Keytruda sales increased by 20% to $5.4 Billion, according to analysts’ estimates. Gardasil sales rose 15%, to $2.3 billion. This exceeded expectations by more than $200 millions.
The company reported a profit of $4.7Billion, or $1.85 per share, excluding certain items. This compares to $4.5 billion or $1.78 per shares a year ago. Analysts expected earnings of $1.71 per share.
Wells Fargo (NYSE:) Analyst Mohit Bansal stated in a note Gardasil’s higher-than-expected growth “reflects growing global demand and possibly a normalization of COVID trends within the U.S.”

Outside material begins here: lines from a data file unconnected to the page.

Lemma ListWorkflows_yields d s Sprint q :
  refines d s →
  yields (ListWorkflows no_fault alone Sprint q) d d (MemoryStore.ListWorkflows Sprint None s q).
Proof.
  intros Hr. unfold ListWorkflows, MemoryStore.ListWorkflows.
  do 2 (case_decide; [apply yields_raise|]).
  destruct (listing d s Hr) as (zl & Hrows & Hs & Hnd & Hzl).
  assert ((map_to_list s).*2 = zl.*2) as Hs2 by by rewrite Hs, <-list_fmap_compose.
  set (desc := match q_Order q with WorkflowOrderDesc => true | _ => false end).
  set (dir := λ l : list (runRow * WorkflowRun), if desc then reverse l else l).
  set (sorted := sort_slice (key_less time_id_lt by_created)
    (filter (λ p, q_Status q = "" ∨ RunStatus p.2 = q_Status q) zl)).
  assert (select_runs (λ r, q_Status q = "" ∨ row_Status r = q_Status q) desc d = (dir sorted).*1) as Hsel.
  { assert (select_runs (λ r, q_Status q = "" ∨ row_Status r = q_Status q) false d = sorted.*1) as Hf.
    { etransitivity; [apply (select_runs_listing d s zl (λ r, q_Status q = "" ∨ row_Status r = q_Status q)
        (λ r, q_Status q = "" ∨ RunStatus r = q_Status q) Hrows Hzl)|done].
      intros run row Hof. by rewrite (row_columns _ _ Hof). }
    unfold dir. destruct desc; [|exact Hf]. rewrite fmap_reverse, <-Hf. done. }
  assert (∀ p, p ∈ dir sorted → p ∈ zl) as Hin.
  { intros p Hp. assert (p ∈ sorted) as [_ ?]%elem_of_sort_slice%list_elem_of_filter; [|done].
    unfold dir in Hp. destruct desc; [|done]. by rewrite elem_of_reverse in Hp. }
  eapply yields_bind; [apply yields_query|]. rewrite Hsel, scan_runs_ok; [|intros p Hp; by apply Hzl, Hin|simpl; lia].
  eapply yields_bind; [apply yields_lift|]. cbn [app].
  set (meta := filter _ (dir sorted)).
  assert (sort_slice (MemoryStore.list_less (q_Order q)) (cloneRun <$> filter (MemoryStore.list_matches Sprint q) (map_to_list s).*2) =
    meta.*2) as ->.
  { rewrite (list_fmap_ext _ id), list_fmap_id by (intros; apply cloneRun_id). rewrite Hs2. by apply list_sorted. }
  replace (if decide _ then _ else _) with (cut (q_Limit q) meta.*2).
  2:{ unfold cut. destruct (decide (0 < q_Limit q)) as [?|?]; [|by rewrite decide_False by lia].
      destruct (decide (0 < q_Limit q < _)); [done|]. apply take_ge. lia. }
  change (λ p : runRow * WorkflowRun, p.2 <| StepRecords := [] |>) with
    ((λ r, r <| StepRecords := [] |>) ∘ (snd : runRow * WorkflowRun → _)).
  rewrite list_fmap_compose, (list_cut_fmap (λ r, r <| StepRecords := [] |>)).
  apply (load_all_yields d s); [done|]. intros r Hr'.
  assert (r ∈ meta.*2) as (p & -> & [_ Hp]%list_elem_of_filter)%list_elem_of_fmap; [|by apply Hzl, Hin].
  unfold cut in Hr'. case_decide; [|done]. eapply elem_of_submseteq; [exact Hr'|]. apply sublist_submseteq, sublist_take.
Qed.

(** * Migration *)

(** The records that version 3 kept inline, as the table holds them afterwards. *)
Definition inline_datas (data : string) : result (list string) :=
  let? records := unmarshalJSON u_records data in marshal_records records.

Lemma move_all_yields inline d :
  NoDup inline.*1 → (∀ id, ∃ l, records_at d id l) →
  (∀ id records, (id, records) ∈ inline → is_ok (marshal_records records) = true) →
  ∃ d', yields (move_all no_fault alone inline) d d' (Ok ()) ∧ workflow_runs d' = workflow_runs d ∧
    (∀ id, step_records_json d' !! id =
       if decide (id ∈ inline.*1) then (λ _, "[]") <$> step_records_json d !! id else step_records_json d !! id) ∧
    (∀ id records datas, (id, records) ∈ inline → marshal_records records = Ok datas → records_at d' id datas) ∧
    (∀ id l, id ∉ inline.*1 → records_at d id l → records_at d' id l).
Proof.
  revert d. induction inline as [|[id records] inline IH]; intros d Hnd Hat Hm.
  { exists d. split_and!; [apply yields_ret|done..|set_solver|done]. }
  rewrite fmap_cons, NoDup_cons in Hnd. destruct Hnd as [Hn Hnd]. cbn [fst] in Hn. destruct (Hat id) as [l Hl].
  pose proof (saveStepRecords_yields id l records d Hl) as Hs.
  specialize (Hm id records) as Hok. specialize (Hok ltac:(by left)).
  destruct (marshal_records records) as [datas|] eqn:Em; [|done]. clear Hok. destruct Hs as (d1 & Hy1 & (Hr1 & Hj1 & Ho1) & Hd1).
  set (d2 := d1 <| step_records_json := alter (λ _, "[]") id (step_records_json d1) |>).
  assert (∀ i k, i ≠ id → records_at d i k → records_at d2 i k) as Hkeep.
  { intros i k Hi Hk seq. simpl. rewrite Ho1 by by left. apply Hk. }
  destruct (IH d2 Hnd) as (d' & Hy & Hr & Hj & Hin & Hout).
  { intros i. destruct (decide (i = id)) as [->|Hi]; [by exists datas|]. destruct (Hat i) as [k Hk]. eauto. }
  { intros i rs Hi. apply (Hm i). by right. }
  exists d'. split_and!.
  - cbn [move_all]. eapply yields_bind; [exact Hy1|]. eapply yields_bind; [apply yields_exec|]. exact Hy.
  - by rewrite Hr.
  - intros i. rewrite Hj. simpl. rewrite Hj1. destruct (decide (i = id)) as [->|Hi].
    + rewrite (decide_False (P := id ∈ inline.*1)), decide_True, lookup_alter_eq by (done || by left). done.
    + rewrite lookup_alter_ne by done. destruct (decide (i ∈ inline.*1)) as [E|E].
      * rewrite decide_True by by right. done.
      * rewrite decide_False by by apply not_elem_of_cons. done.
  - intros i rs ds [[= -> ->]|Hi]%elem_of_cons E; [|by eapply Hin]. rewrite Em in E. injection E as <-. by apply Hout.
  - intros i k [Hi Hni]%not_elem_of_cons Hk. apply Hout; [done|]. by apply Hkeep.
Qed.

Lemma decode_inline_ok rows :
  (∀ id data, (id, data) ∈ rows → is_ok (unmarshalJSON u_records data) = true) →
  ∃ inline, decode_inline rows = Ok inline ∧ inline.*1 = rows.*1 ∧
    ∀ id records, (id, records) ∈ inline → ∃ data, (id, data) ∈ rows ∧ unmarshalJSON u_records data = Ok records.
Proof.
  induction rows as [|[id data] rows IH]; intros H; [exists []; set_solver|]. cbn [decode_inline].
  pose proof (H id data ltac:(by left)) as Hd. destruct (unmarshalJSON u_records data) as [records|] eqn:Eu; [|done].
  destruct IH as (inline & -> & Hfst & Hin); [intros; apply (H id0); by right|].
  exists ((id, records) :: inline). split_and!; [done|by rewrite !fmap_cons, Hfst|].
  intros i rs [[= -> ->]|Hi]%elem_of_cons; [exists data; split; [by left|done]|].
  destruct (Hin i rs Hi) as (data' & ? & ?). exists data'. split; [by right|done].
Qed.

Lemma elem_of_select_inline d id data :
  (id, data) ∈ select_inline d ↔ step_records_json d !! id = Some data ∧ data ∉ [""; "[]"; "null"].
Proof. unfold select_inline. rewrite list_elem_of_filter, elem_of_map_to_list. simpl. tauto. Qed.

(** The migration from schema version 3 moves every inline array of step records, each record read and
written as JSON, into its own rows, in order; it leaves the runs and the records
of other runs alone, and a second migration finds nothing to move. *)
Theorem migration_moves d :
  (∀ id, ∃ l, records_at d id l) →
  (∀ id data, (id, data) ∈ select_inline d → is_ok (inline_datas data) = true) →
  ∃ d', yields (moveInlineStepRecords no_fault alone) d d' (Ok ()) ∧ workflow_runs d' = workflow_runs d ∧
    (∀ id data, (id, data) ∈ select_inline d → ∃ datas, inline_datas data = Ok datas ∧ records_at d' id datas) ∧
    (∀ id l, records_at d id l → id ∉ (select_inline d).*1 → records_at d' id l) ∧
    select_inline d' = [].
Proof.
  intros Hat Hok.
  destruct (decode_inline_ok (select_inline d)) as (inline & Hdec & Hfst & Hin).
  { intros id data Hi. specialize (Hok id data Hi). unfold inline_datas in Hok. by destruct (unmarshalJSON _ _). }
  assert (NoDup (select_inline d).*1) as Hnd.
  { eapply sublist_NoDup; [apply (NoDup_fst_map_to_list (step_records_json d))|]. apply fmap_sublist, sublist_filter. }
  destruct (move_all_yields inline d) as (d' & Hy & Hr & Hj & Hmoved & Hkept); [by rewrite Hfst|done| |].
  { intros id records (data & Hi & Hu)%Hin. specialize (Hok id data Hi). unfold inline_datas in Hok. by rewrite Hu in Hok. }
  exists d'. split_and!; [|done| | |].
  - eapply (yields_tx _ d d' (Ok ())), yields_bind; [apply yields_query|].
    eapply yields_bind; [rewrite Hdec; apply yields_lift|exact Hy].
  - intros id data Hi. specialize (Hok id data Hi).
    assert (id ∈ inline.*1) as ([id' records] & -> & Hir)%list_elem_of_fmap.
    { rewrite Hfst. apply list_elem_of_fmap. by exists (id, data). }
    destruct (Hin _ _ Hir) as (data' & Hi' & Hu).
    assert (data' = data) as ->.
    { apply elem_of_select_inline in Hi as [E _], Hi' as [E' _]. simpl in *. congruence. }
    unfold inline_datas in *. rewrite Hu in *. simpl in *. destruct (marshal_records records) as [datas|] eqn:Em; [|done].
    exists datas. split; [done|]. by eapply Hmoved.
  - intros id l Hl Hni. apply Hkept; [by rewrite Hfst|done].
  - destruct (select_inline d') as [|[id data] rest] eqn:E; [done|]. exfalso.
    assert ((id, data) ∈ select_inline d') as [Hl Hne]%elem_of_select_inline by (rewrite E; by left).
    rewrite Hj in Hl. case_decide as Hi.
    + destruct (step_records_json d !! id); [|done]. simpl in Hl. injection Hl as <-. set_solver.
    + apply Hi. rewrite Hfst. apply list_elem_of_fmap. exists (id, data). split; [done|]. by apply elem_of_select_inline.
Qed.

The company also reported slightly higher than expected sales of its COVID-19 antiviral drug Lagevrio (“molnupiravir”) Ridgeback Biotherapeutics was the partner in developing the drug. The company also shares profits.
However, analysts’ estimates for Merck’s animal-health business missed by Evan Seigerman, BMO Capital Markets analyst Evan Seigerman, who said that it was “the only concern” but added that it had been following significant growth in the pandemic.
Merck now expects full year sales between $58.5 billion – $59 billion. This is an increase over its previous range of $57.5 to $58.5 million. It expects full-year profits in the range $7.32-7.37 per share.
Refinitiv estimates that third-quarter sales rose 14% to $15 Billion, surpassing a $14.1 billion estimate.
Merck announced Wednesday that Chief Executive Officer Rob Davis will assume the additional role as chairman starting Dec. 1, replacing incumbent Ken Frazier.